### [Data in this exercise]
(* ===== verification/Ntp.v ===== *)
(** The NTP client, [network/ntp_client.c]: the time conversion, the receive
    callback and [ntp_get_time], against the interface of the UDP and packet
    buffer functions of lwIP that it calls.

    [lwip_periodic_handle] runs inside the network; what matters here is which
    datagrams it delivers to the callback, which is what [net_poll] returns. *)
From Stdlib Require Import Ascii.
From stdpp Require Import base tactics numbers list strings.
From S2P Require Import Prelude Words Printf Console Pbuf Def Ip4Addr.

(** ** Data *)

(** [time_msg] of [include/time_msg.h]. *)
Record time_msg := TimeMsg { hour : Z; minute : Z; second : Z }.
#[export] Instance time_msg_eq_dec : EqDecision time_msg.
Proof. solve_decision. Defined.

Definition NTP_PORT : Z := 123.
Definition NTP_PACKET_SIZE : Z := 48.
Definition NTP_UNIX_EPOCH_DIFF : Z := 2208988800.
Definition IST_OFFSET_SECONDS : Z := 19800.
Definition NTP_TIMEOUT_CYCLES : nat := Z.to_nat 5000.

(** The static variables. *)
Record ntp_client := NtpClient {
  ntp_response_received : Z;
  ntp_timestamp : Z
}.

(** ** What the client calls *)

Class Udp (W : Type) := {
  udp_new : M W (option Z);
  (** A port of any kind on IP_ADDR_ANY. *)
  udp_bind : Z → Z → M W Z;
  udp_recv : Z → M W unit;
  (** [pbuf_alloc(PBUF_TRANSPORT, len, PBUF_RAM)]. *)
  pbuf_alloc_ram : Z → M W (option chain);
  udp_sendto : Z → chain → Z → Z → M W Z;
  pbuf_free : chain → M W unit;
  udp_remove : Z → M W unit;
  (** [lwip_periodic_handle], and what it hands to the callback. *)
  net_poll : M W (list chain)
}.

(** ** Operations *)

(** From the received timestamp to the time of day. *)
Definition ntp_to_ist (ntp_timestamp : Z) : time_msg :=
  let unix_time := u32 (ntp_timestamp - NTP_UNIX_EPOCH_DIFF) in
  let ist_time := u32 (unix_time + IST_OFFSET_SECONDS) in
  let seconds_of_day := ist_time mod 86400 in
  TimeMsg (u8 (seconds_of_day / 3600)) (u8 ((seconds_of_day mod 3600) / 60))
    (u8 (seconds_of_day mod 60)).

(** The request: LI 0, version 4, mode 3 (client), and zeros. *)
Definition ntp_request : list Z := <[0%nat := 0x23]> (replicate (Z.to_nat NTP_PACKET_SIZE) 0).

Section client.
Context {W : Type} `{Console W} `{Udp W}.
Definition nstate : Type := ntp_client * W.
Definition world {A} (m : M W A) : M nstate A := zoom snd (λ w s, (s.1, w)) m.
Definition client (f : ntp_client → ntp_client) : M nstate unit := modify (λ s, (f s.1, s.2)).

(** [None] is the NULL pbuf. *)
Definition ntp_recv_callback (p : option chain) : M nstate unit :=
  match p with
  | None => mret tt
  | Some c =>
      when_ (NTP_PACKET_SIZE <=? match c with q :: _ => tot_len q | [] => 0 end)
        (let buf := pbuf_copy_partial c NTP_PACKET_SIZE 0 in
         let at_ i := nth i buf 0 in
         client (λ n, NtpClient (ntp_response_received n)
           (be32 (at_ 40%nat) (at_ 41%nat) (at_ 42%nat) (at_ 43%nat)));;
         client (λ n, NtpClient 1 (ntp_timestamp n)));;
      world (pbuf_free c)
  end.

Fixpoint deliver (ps : list chain) : M nstate unit :=
  match ps with
  | [] => mret tt
  | p :: ps => ntp_recv_callback (Some p);; deliver ps
  end.

(** [lwip_periodic_handle], with the callback run on what arrived. *)
Definition periodic : M nstate unit :=
  ps ← world net_poll; deliver ps.

(** [while (!ntp_response_received && timeout > 0)]; the busy-wait between two
    polls has no effect. *)
Fixpoint wait_response (timeout : nat) : M nstate unit :=
  match timeout with
  | O => mret tt
  | S timeout =>
      r ← gets (λ s : nstate, ntp_response_received s.1);
      if r =? 0 then periodic;; wait_response timeout else mret tt
  end.

(** [memcpy(p->payload, ntp_request, NTP_PACKET_SIZE)]. *)
Definition fill_payload (c : chain) (data : list Z) : option chain :=
  match c with
  | q :: r =>
      if (length data <=? length (payload q))%nat
      then Some (Pbuf (list_inserts 0 data (payload q)) (p_len q) (tot_len q) :: r)
      else None
  | [] => None
  end.

(** The result, and [*msg] afterwards. *)
Definition ntp_get_time (msg : time_msg) : M nstate (Z * time_msg) :=
  world (uart_puts ("NTP: Sending time request..." +:+ crlf));;
  client (λ _, NtpClient 0 0);;
  pcb ← world udp_new;
  match pcb with
  | None =>
      world (uart_puts ("NTP: Failed to create UDP PCB" +:+ crlf));;
      mret (-1, msg)
  | Some pcb =>
      world (udp_bind pcb 0);;
      world (udp_recv pcb);;
      p ← world (pbuf_alloc_ram NTP_PACKET_SIZE);
      match p with
      | None =>
          world (uart_puts ("NTP: Failed to allocate pbuf" +:+ crlf));;
          world (udp_remove pcb);;
          mret (-1, msg)
      | Some p =>
          p ← of_option (fill_payload p ntp_request);
          let server_addr := IP4_ADDR 162 159 200 1 in
          txt ← of_option (ip4addr_ntoa server_addr);
          world (uart_printf ("NTP: Sending to %s:%d" +:+ crlf) [PStr txt; PInt NTP_PORT]);;
          err ← world (udp_sendto pcb p server_addr NTP_PORT);
          world (pbuf_free p);;
          if negb (err =? ERR_OK) then
            world (uart_printf ("NTP: Send failed (err=%d)" +:+ crlf) [PInt err]);;
            world (udp_remove pcb);;
            mret (-1, msg)
          else
            world (uart_puts ("NTP: Request sent, waiting for response..." +:+ crlf));;
            wait_response NTP_TIMEOUT_CYCLES;;
            world (udp_remove pcb);;
            r ← gets (λ s : nstate, ntp_response_received s.1);
            if r =? 0 then
              world (uart_puts ("NTP: Response timeout!" +:+ crlf));;
              mret (-1, msg)
            else
              ts ← gets (λ s : nstate, ntp_timestamp s.1);
              world (uart_printf ("NTP: Received timestamp = %u (NTP epoch)" +:+ crlf) [PUint ts]);;
              let t := ntp_to_ist ts in
              world (uart_printf ("NTP: IST time = %02d:%02d:%02d" +:+ crlf)
                [PInt (hour t); PInt (minute t); PInt (second t)]);;
              mret (0, t)
      end
  end.
End client.

(** ** The conversion *)

Definition valid_time (t : time_msg) : Prop :=
  0 ≤ hour t < 24 ∧ 0 ≤ minute t < 60 ∧ 0 ≤ second t < 60.

#[export] Instance valid_time_dec t : Decision (valid_time t).
Proof. unfold valid_time. apply _. Defined.

Definition seconds_of (t : time_msg) : Z := hour t * 3600 + minute t * 60 + second t.

(** The time of day is always a valid one. *)
Lemma ntp_to_ist_valid ts : valid_time (ntp_to_ist ts).
Proof.
  unfold ntp_to_ist, valid_time. simpl.
  set (d := u32 (u32 (ts - NTP_UNIX_EPOCH_DIFF) + IST_OFFSET_SECONDS) mod 86400).
  assert (Hd : 0 ≤ d < 86400) by (apply Z.mod_pos_bound; lia). clearbody d.
  assert (0 ≤ d / 3600 < 24) by (split; [apply Z.div_pos; lia|apply Z.div_lt_upper_bound; lia]).
  pose proof (Z.mod_pos_bound d 3600 ltac:(lia)).
  assert (0 ≤ d mod 3600 / 60 < 60)
    by (split; [apply Z.div_pos; lia|apply Z.div_lt_upper_bound; lia]).
  pose proof (Z.mod_pos_bound d 60 ltac:(lia)). rewrite !u8_id by lia. done.
Qed.

Lemma seconds_of_day d :
  0 ≤ d < 86400 →
  seconds_of (TimeMsg (u8 (d / 3600)) (u8 (d mod 3600 / 60)) (u8 (d mod 60))) = d.
Proof.
  intros Hd. unfold seconds_of. simpl.
  assert (0 ≤ d / 3600 < 24) by (split; [apply Z.div_pos; lia|apply Z.div_lt_upper_bound; lia]).
  pose proof (Z.mod_pos_bound d 3600 ltac:(lia)).
  assert (0 ≤ d mod 3600 / 60 < 60)
    by (split; [apply Z.div_pos; lia|apply Z.div_lt_upper_bound; lia]).
  pose proof (Z.mod_pos_bound d 60 ltac:(lia)). rewrite !u8_id by lia.
  assert (E : d mod 60 = (d mod 3600) mod 60).
  { symmetry. apply Z.mod_mod_divide. by exists 60. }
  rewrite E. pose proof (Z_div_mod_eq_full d 3600).
  pose proof (Z_div_mod_eq_full (d mod 3600) 60). lia.
Qed.

(** What a 32-bit server sends for the Unix time [t]: seconds since 1900,
    which wrap around in 2036. *)
Definition ntp_of_unix (t : Z) : Z := u32 (t + NTP_UNIX_EPOCH_DIFF).

(** C6: the local time computed from a timestamp is the time of day in India,
    before and after the 2036 rollover of NTP's 32-bit seconds. *)
Theorem ntp_to_ist_correct t :
  0 ≤ t → t + IST_OFFSET_SECONDS < 2 ^ 32 →
  seconds_of (ntp_to_ist (ntp_of_unix t)) = (t + IST_OFFSET_SECONDS) mod 86400.
Proof.
  intros H0 H1. unfold ntp_to_ist, ntp_of_unix, IST_OFFSET_SECONDS, NTP_UNIX_EPOCH_DIFF in *.
  rewrite seconds_of_day by (apply Z.mod_pos_bound; lia).
  assert (E : u32 (u32 (t + 2208988800) - 2208988800) = t).
  { unfold u32. rewrite Zminus_mod_idemp_l, Z.add_simpl_r. apply Z.mod_small. lia. }
  rewrite E. by rewrite u32_id by lia.
Qed.

Lemma ntp_to_ist_correct_witness :
  seconds_of (ntp_to_ist (ntp_of_unix 2085978500)) = (2085978500 + IST_OFFSET_SECONDS) mod 86400.
Proof. apply (ntp_to_ist_correct 2085978500); [lia|unfold IST_OFFSET_SECONDS; lia]. Defined.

### [What the task asks]
Every line above that holds the word "conversion" needs to be copied.

### [Expected answer]
(** The NTP client, [network/ntp_client.c]: the time conversion, the receive
(** ** The conversion *)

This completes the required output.